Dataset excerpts

------------

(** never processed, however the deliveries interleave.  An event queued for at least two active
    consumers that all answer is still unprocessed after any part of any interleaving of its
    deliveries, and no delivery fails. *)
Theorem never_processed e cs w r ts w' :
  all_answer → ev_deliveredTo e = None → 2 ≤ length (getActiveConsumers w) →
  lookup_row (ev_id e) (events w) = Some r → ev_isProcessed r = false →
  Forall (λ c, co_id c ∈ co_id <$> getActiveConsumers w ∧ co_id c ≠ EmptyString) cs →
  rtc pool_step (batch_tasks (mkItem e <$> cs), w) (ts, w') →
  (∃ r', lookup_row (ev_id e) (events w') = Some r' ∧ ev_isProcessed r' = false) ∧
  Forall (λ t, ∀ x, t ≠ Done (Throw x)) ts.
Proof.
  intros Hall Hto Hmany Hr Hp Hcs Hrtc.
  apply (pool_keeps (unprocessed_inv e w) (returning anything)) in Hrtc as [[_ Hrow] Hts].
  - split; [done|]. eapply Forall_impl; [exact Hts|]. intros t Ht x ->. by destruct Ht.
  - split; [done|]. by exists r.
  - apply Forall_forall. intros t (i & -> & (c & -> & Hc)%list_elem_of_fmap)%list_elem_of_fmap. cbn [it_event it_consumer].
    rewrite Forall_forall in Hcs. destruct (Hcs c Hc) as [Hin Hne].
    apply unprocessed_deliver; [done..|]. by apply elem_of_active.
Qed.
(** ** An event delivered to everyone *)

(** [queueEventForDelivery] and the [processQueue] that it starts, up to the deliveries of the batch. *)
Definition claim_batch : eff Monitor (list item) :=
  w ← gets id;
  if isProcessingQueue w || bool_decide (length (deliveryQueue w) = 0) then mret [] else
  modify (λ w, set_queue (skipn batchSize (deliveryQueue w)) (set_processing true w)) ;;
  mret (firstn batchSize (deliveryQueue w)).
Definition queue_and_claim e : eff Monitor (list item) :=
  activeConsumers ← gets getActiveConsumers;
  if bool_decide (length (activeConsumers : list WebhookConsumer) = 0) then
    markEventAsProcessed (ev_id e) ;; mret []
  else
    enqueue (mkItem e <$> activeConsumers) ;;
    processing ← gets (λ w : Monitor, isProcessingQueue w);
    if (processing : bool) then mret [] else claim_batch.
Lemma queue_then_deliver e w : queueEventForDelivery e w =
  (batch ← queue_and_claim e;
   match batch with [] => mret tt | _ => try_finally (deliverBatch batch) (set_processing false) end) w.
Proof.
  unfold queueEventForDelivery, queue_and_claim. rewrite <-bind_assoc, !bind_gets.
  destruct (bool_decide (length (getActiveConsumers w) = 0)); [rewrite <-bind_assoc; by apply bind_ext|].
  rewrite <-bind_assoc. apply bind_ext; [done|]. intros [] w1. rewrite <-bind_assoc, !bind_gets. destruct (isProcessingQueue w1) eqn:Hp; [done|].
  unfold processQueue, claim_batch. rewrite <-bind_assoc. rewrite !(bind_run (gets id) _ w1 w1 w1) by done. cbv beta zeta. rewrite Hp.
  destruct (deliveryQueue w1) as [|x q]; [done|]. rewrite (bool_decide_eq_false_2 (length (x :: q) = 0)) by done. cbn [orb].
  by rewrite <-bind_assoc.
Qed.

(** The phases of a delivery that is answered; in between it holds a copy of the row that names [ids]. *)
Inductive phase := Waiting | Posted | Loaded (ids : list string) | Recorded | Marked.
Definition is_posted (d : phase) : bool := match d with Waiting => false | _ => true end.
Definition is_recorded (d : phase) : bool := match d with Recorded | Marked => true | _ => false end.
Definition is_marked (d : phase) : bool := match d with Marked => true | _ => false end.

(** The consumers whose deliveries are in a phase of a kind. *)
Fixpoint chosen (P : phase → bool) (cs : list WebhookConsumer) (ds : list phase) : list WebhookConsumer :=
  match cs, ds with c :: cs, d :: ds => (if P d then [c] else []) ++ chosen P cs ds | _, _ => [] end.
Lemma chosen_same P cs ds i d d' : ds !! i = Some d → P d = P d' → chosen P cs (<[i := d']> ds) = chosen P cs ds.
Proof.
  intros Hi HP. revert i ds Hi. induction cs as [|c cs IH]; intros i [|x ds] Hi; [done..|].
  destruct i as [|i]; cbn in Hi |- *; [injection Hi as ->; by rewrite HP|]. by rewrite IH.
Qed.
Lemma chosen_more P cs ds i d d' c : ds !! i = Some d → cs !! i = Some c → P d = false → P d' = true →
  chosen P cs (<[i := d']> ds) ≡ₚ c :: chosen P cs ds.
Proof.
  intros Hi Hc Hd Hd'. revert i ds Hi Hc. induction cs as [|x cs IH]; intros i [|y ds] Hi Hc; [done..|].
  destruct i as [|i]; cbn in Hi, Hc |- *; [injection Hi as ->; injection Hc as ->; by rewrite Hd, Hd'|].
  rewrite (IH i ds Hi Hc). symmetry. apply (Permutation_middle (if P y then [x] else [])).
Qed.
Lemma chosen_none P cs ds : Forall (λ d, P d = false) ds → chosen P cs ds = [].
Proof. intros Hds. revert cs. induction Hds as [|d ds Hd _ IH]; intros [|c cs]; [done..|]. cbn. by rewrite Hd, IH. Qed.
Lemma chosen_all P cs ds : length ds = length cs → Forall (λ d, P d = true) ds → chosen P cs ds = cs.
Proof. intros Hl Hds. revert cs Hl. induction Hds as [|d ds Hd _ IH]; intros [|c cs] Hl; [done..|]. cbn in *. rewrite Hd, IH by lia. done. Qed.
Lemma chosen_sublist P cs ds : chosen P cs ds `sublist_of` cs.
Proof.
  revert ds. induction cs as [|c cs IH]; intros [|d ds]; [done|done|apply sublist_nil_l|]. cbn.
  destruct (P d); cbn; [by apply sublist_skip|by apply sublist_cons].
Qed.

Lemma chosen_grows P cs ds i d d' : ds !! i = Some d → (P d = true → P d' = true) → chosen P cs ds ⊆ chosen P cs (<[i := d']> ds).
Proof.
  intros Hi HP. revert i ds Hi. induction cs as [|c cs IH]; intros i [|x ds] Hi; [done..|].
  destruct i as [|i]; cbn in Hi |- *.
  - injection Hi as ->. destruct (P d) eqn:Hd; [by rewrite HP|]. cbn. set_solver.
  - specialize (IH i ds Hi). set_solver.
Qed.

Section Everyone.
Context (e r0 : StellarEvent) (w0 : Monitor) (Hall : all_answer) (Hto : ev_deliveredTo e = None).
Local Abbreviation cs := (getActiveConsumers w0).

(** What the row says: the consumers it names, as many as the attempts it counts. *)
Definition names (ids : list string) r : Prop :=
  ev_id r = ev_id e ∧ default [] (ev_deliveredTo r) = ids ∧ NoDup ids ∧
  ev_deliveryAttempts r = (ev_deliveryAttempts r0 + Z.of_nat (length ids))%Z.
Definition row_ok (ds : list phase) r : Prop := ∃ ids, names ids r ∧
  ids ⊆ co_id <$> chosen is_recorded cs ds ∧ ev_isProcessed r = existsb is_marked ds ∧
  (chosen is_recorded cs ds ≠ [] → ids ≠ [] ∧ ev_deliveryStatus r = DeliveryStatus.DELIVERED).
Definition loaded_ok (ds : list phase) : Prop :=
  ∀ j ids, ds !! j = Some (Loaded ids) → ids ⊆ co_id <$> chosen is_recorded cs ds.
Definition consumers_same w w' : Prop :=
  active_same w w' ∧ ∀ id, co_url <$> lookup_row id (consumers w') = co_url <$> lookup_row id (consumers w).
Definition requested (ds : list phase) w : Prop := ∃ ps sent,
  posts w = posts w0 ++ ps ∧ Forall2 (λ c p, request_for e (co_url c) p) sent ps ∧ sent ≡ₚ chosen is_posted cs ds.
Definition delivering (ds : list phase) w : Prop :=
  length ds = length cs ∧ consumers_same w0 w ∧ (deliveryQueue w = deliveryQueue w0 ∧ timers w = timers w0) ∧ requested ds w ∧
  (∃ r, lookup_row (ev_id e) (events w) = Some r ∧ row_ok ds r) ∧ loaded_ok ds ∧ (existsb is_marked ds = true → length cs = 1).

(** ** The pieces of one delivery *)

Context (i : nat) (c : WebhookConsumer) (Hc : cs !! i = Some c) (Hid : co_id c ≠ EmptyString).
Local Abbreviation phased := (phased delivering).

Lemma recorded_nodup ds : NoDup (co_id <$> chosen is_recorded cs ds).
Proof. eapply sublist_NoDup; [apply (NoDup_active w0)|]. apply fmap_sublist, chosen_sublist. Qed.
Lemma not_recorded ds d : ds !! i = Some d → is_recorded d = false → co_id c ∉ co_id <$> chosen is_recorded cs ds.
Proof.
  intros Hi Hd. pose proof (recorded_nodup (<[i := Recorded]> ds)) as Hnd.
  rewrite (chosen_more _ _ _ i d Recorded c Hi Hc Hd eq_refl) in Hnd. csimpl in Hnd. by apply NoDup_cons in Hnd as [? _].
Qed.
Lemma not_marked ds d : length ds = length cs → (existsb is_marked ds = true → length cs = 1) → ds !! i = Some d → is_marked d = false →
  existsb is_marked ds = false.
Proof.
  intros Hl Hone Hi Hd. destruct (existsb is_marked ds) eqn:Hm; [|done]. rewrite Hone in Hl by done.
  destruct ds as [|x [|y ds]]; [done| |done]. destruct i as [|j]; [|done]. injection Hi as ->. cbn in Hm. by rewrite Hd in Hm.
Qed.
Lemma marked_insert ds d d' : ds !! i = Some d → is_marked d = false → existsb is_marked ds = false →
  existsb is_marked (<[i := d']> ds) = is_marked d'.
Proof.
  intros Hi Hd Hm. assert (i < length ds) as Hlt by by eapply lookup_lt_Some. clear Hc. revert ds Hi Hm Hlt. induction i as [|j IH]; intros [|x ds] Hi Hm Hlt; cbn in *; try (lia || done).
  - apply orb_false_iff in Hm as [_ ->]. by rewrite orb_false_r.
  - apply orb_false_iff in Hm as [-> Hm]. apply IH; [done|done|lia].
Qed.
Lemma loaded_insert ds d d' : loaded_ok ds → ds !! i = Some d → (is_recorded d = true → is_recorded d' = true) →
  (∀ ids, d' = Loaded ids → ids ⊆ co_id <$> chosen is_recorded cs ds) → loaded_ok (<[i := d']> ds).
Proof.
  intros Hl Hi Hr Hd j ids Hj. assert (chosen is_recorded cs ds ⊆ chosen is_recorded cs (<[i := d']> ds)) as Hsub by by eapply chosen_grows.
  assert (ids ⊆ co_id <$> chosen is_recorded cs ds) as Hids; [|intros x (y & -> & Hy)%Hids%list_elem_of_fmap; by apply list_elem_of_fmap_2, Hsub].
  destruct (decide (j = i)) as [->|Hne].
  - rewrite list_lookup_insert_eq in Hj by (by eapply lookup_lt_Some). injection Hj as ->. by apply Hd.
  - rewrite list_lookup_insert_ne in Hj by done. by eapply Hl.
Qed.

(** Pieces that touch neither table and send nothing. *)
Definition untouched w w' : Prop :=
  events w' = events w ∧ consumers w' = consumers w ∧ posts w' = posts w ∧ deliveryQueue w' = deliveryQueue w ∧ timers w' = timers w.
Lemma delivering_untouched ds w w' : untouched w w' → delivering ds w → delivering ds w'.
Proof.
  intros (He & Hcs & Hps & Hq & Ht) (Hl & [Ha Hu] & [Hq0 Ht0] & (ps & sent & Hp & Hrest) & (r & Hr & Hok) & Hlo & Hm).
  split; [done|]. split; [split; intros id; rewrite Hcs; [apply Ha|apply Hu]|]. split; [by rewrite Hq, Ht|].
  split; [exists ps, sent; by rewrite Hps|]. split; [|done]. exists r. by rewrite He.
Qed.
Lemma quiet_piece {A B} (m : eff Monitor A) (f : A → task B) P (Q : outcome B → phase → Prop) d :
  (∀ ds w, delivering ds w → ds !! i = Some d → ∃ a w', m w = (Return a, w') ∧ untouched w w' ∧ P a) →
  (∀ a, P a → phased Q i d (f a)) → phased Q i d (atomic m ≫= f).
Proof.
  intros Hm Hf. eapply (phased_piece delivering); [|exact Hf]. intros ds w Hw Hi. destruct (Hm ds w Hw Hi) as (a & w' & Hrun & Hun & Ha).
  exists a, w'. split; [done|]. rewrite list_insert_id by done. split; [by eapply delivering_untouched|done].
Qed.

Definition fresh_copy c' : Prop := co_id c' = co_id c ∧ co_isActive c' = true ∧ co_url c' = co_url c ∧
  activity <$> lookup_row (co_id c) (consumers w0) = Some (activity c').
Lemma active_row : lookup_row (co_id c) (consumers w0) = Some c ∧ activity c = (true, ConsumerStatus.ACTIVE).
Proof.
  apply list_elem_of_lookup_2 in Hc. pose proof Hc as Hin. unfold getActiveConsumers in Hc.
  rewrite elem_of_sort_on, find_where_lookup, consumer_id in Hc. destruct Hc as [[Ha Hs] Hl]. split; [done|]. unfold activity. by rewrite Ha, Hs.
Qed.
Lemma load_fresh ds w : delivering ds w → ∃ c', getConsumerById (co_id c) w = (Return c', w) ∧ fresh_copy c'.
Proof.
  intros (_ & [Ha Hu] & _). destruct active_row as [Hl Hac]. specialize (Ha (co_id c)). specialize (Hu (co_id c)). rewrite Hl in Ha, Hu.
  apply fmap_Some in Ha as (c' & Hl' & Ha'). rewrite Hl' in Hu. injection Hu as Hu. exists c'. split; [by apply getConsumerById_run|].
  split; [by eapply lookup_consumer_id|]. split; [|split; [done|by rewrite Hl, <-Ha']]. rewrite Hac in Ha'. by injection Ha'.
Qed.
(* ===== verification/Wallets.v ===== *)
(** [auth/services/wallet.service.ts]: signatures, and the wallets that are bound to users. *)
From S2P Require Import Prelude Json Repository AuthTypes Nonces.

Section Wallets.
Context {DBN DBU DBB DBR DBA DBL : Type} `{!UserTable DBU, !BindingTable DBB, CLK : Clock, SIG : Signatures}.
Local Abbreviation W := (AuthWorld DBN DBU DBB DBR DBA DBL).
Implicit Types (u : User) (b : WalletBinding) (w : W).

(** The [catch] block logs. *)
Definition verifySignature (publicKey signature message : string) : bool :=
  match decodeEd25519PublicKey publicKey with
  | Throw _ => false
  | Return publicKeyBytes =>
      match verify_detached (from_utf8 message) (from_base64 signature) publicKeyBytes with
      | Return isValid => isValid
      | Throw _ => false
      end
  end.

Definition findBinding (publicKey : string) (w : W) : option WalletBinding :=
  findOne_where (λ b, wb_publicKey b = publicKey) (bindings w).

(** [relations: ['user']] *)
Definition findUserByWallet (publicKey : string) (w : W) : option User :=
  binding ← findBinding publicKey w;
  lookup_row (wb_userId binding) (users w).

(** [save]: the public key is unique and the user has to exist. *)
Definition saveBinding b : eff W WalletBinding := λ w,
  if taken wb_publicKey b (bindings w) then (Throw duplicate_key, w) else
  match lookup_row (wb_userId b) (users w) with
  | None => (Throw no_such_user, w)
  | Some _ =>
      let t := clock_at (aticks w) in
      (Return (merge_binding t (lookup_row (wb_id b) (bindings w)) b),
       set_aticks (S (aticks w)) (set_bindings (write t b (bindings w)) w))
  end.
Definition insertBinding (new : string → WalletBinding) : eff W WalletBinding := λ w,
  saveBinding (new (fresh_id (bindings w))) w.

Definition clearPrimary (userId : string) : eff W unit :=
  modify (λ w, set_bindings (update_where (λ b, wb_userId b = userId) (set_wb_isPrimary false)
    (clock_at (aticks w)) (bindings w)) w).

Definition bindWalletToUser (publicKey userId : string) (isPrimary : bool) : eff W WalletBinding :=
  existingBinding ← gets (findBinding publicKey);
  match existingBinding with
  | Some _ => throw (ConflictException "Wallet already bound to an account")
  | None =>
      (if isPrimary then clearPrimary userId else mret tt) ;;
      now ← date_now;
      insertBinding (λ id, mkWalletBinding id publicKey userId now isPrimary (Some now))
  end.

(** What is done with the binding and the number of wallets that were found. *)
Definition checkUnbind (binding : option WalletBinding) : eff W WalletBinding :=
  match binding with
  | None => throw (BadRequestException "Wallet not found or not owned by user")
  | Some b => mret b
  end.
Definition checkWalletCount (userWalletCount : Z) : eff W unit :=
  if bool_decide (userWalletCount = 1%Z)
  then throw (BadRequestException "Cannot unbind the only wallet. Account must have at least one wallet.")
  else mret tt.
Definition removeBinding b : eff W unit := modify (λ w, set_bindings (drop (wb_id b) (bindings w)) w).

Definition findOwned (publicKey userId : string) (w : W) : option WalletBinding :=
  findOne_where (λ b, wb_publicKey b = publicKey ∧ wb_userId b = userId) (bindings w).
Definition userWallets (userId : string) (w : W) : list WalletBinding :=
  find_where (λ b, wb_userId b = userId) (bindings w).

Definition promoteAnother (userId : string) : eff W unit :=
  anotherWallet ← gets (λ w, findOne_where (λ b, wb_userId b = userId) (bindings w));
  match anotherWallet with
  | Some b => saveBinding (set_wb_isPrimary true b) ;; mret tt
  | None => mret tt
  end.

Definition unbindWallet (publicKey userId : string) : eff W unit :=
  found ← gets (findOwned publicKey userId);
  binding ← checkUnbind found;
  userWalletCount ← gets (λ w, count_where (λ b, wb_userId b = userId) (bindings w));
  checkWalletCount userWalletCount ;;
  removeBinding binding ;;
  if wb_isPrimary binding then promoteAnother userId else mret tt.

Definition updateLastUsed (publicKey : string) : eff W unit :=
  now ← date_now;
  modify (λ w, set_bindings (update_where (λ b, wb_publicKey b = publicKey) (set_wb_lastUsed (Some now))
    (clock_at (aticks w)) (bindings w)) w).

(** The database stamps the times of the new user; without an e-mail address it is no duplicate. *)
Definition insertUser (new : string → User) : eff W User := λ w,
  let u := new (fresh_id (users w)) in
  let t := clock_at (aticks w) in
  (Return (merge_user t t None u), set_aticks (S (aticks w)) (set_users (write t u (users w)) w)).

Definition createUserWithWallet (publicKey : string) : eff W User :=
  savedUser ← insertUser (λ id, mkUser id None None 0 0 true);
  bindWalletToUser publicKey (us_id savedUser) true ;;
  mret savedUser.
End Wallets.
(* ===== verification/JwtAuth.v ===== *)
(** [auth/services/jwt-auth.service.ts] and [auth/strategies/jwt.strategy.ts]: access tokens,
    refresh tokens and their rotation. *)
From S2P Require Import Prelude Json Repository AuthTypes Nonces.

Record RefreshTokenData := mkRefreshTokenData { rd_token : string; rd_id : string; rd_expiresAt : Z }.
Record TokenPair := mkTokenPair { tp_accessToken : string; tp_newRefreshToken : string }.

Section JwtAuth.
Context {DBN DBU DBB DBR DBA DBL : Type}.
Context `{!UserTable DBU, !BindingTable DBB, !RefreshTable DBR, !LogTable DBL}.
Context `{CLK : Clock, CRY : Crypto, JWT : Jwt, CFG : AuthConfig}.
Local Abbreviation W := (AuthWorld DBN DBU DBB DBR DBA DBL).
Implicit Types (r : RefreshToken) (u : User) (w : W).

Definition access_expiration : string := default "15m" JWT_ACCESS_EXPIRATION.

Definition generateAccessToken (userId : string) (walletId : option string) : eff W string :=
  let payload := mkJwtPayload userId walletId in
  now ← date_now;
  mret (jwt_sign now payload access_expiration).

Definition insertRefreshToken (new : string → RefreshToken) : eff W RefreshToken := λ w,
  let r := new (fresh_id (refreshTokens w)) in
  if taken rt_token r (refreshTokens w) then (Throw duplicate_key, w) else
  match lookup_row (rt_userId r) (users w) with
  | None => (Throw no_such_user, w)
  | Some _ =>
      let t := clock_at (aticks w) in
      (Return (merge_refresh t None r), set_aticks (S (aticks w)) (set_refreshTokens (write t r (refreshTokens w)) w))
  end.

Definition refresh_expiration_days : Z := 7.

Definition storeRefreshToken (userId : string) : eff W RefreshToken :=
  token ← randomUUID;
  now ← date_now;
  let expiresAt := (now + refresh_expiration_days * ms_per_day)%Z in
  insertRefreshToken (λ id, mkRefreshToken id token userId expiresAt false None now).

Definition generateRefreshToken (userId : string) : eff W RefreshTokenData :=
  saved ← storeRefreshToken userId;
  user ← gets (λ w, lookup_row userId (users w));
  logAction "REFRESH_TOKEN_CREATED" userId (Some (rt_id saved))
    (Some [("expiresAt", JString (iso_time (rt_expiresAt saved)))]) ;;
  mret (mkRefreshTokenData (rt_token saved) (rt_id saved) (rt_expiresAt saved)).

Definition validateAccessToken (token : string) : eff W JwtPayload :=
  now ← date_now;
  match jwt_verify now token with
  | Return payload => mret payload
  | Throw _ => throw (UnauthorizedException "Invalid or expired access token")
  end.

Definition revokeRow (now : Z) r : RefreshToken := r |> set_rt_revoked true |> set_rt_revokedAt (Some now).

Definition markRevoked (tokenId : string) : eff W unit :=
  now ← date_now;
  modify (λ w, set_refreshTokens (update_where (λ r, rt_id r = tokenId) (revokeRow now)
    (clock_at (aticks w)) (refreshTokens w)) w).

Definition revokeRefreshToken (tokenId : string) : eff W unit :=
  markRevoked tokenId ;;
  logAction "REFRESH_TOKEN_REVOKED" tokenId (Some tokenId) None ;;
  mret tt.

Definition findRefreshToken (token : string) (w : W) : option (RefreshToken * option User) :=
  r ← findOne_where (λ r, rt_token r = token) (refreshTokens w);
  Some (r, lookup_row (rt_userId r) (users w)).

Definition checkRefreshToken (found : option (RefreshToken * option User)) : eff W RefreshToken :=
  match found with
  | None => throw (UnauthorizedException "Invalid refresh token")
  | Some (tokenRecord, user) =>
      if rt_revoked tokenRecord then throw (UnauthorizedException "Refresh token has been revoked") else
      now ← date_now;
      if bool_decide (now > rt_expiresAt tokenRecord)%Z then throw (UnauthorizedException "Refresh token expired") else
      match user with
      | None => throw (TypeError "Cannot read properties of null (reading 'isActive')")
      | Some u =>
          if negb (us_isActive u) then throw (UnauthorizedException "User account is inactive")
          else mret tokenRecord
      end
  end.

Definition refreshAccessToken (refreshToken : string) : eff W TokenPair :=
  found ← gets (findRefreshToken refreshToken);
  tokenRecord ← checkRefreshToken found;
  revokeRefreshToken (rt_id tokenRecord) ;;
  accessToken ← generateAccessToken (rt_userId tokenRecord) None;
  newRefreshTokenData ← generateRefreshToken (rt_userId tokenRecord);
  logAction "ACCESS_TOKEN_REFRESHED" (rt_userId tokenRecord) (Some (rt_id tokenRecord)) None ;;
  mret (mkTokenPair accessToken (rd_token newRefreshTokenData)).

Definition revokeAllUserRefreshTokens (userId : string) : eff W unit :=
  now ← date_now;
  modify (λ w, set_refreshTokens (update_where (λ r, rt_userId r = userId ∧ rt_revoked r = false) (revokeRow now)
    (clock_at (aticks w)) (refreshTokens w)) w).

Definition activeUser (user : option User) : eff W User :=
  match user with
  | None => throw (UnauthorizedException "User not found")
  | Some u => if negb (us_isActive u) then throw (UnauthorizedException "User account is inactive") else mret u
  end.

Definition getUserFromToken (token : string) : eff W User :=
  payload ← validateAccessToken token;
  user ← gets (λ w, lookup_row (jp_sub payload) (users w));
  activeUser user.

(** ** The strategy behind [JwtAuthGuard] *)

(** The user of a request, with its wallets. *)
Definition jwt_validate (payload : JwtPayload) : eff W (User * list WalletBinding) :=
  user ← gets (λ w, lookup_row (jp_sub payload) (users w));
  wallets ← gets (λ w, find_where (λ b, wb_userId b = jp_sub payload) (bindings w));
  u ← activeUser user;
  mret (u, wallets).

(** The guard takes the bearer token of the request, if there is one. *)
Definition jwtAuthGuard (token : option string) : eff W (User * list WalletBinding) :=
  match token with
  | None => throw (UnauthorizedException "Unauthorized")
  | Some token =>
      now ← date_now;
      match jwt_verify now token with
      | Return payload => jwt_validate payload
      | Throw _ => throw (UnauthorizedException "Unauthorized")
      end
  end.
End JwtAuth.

------------

In the entries above, find lines with "that" and copy each.

» EXERCISE SOLUTION:
    consumers that all answer is still unprocessed after any part of any interleaving of its
(** [queueEventForDelivery] and the [processQueue] that it starts, up to the deliveries of the batch. *)
(** The phases of a delivery that is answered; in between it holds a copy of the row that names [ids]. *)
(** Pieces that touch neither table and send nothing. *)
(** [auth/services/wallet.service.ts]: signatures, and the wallets that are bound to users. *)
(** What is done with the binding and the number of wallets that were found. *)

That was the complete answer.